### ASSIGNMENT:
Retrieve all lines below that have the string "empty".

(RECORDS FOR THE TASK begins)

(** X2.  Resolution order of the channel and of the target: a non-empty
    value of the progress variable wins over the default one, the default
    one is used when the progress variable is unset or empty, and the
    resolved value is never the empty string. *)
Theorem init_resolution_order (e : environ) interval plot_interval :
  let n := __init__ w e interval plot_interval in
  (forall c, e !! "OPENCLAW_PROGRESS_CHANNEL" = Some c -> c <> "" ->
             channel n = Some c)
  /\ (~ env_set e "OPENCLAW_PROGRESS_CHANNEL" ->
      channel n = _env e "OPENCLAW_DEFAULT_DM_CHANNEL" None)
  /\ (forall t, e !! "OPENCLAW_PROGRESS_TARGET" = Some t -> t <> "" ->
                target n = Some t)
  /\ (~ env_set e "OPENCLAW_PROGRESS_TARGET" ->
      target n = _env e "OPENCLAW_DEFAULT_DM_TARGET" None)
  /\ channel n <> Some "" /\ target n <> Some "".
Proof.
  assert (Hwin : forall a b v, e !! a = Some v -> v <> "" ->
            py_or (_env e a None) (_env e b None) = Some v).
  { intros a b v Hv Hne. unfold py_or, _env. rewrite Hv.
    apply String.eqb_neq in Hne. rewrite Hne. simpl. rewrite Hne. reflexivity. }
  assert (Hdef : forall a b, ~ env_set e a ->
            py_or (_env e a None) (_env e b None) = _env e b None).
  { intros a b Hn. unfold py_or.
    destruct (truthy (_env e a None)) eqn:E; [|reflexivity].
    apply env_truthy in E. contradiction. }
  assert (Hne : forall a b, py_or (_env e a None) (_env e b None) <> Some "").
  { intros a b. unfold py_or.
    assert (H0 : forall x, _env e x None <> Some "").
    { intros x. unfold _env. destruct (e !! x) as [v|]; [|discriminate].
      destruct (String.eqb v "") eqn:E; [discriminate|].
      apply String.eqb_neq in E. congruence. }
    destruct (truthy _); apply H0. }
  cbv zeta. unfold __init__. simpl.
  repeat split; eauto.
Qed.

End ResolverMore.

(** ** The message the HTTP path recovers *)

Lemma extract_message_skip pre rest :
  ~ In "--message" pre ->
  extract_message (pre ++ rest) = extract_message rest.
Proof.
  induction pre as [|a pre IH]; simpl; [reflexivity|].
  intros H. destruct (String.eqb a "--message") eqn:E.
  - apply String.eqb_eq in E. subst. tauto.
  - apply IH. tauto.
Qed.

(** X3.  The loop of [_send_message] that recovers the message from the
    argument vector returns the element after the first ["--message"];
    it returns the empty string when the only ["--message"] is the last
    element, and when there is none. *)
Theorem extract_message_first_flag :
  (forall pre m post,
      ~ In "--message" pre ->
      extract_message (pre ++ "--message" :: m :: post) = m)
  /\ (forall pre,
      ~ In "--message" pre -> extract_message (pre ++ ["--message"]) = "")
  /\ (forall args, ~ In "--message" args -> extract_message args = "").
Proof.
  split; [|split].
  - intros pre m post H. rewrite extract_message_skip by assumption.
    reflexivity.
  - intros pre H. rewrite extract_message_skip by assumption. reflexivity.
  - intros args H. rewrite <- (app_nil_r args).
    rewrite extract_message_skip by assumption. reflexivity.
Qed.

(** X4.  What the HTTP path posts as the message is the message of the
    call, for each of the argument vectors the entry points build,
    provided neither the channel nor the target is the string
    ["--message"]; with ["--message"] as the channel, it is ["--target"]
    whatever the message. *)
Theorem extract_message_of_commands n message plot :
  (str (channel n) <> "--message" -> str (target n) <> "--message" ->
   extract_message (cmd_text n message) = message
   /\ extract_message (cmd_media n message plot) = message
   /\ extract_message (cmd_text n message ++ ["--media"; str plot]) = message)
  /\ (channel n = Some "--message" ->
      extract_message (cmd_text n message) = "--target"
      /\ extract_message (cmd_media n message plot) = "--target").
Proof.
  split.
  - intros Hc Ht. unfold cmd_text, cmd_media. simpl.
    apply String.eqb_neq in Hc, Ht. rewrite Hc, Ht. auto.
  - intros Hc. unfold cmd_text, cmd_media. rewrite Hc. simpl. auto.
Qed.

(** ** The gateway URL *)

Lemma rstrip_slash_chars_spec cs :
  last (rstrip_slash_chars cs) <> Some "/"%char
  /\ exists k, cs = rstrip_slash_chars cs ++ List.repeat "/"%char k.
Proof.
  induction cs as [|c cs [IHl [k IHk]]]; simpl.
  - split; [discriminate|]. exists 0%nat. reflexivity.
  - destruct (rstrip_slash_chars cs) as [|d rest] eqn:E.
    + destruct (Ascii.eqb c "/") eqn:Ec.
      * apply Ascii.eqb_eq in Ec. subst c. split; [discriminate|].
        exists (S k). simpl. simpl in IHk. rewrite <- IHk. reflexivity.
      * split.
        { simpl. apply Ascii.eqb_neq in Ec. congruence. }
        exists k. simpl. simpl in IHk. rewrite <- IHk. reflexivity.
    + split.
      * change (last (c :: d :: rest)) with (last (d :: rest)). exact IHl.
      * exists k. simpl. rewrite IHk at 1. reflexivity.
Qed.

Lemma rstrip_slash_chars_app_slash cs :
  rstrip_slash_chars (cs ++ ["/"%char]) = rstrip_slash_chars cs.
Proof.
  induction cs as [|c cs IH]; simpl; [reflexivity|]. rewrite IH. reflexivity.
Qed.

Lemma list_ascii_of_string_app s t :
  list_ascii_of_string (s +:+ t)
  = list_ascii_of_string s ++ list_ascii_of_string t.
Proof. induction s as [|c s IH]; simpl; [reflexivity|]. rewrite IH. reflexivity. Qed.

(RECORDS FOR THE TASK ends)

### RESULT BELOW:
(** X2.  Resolution order of the channel and of the target: a non-empty
    one is used when the progress variable is unset or empty, and the
    resolved value is never the empty string. *)
    it returns the empty string when the only ["--message"] is the last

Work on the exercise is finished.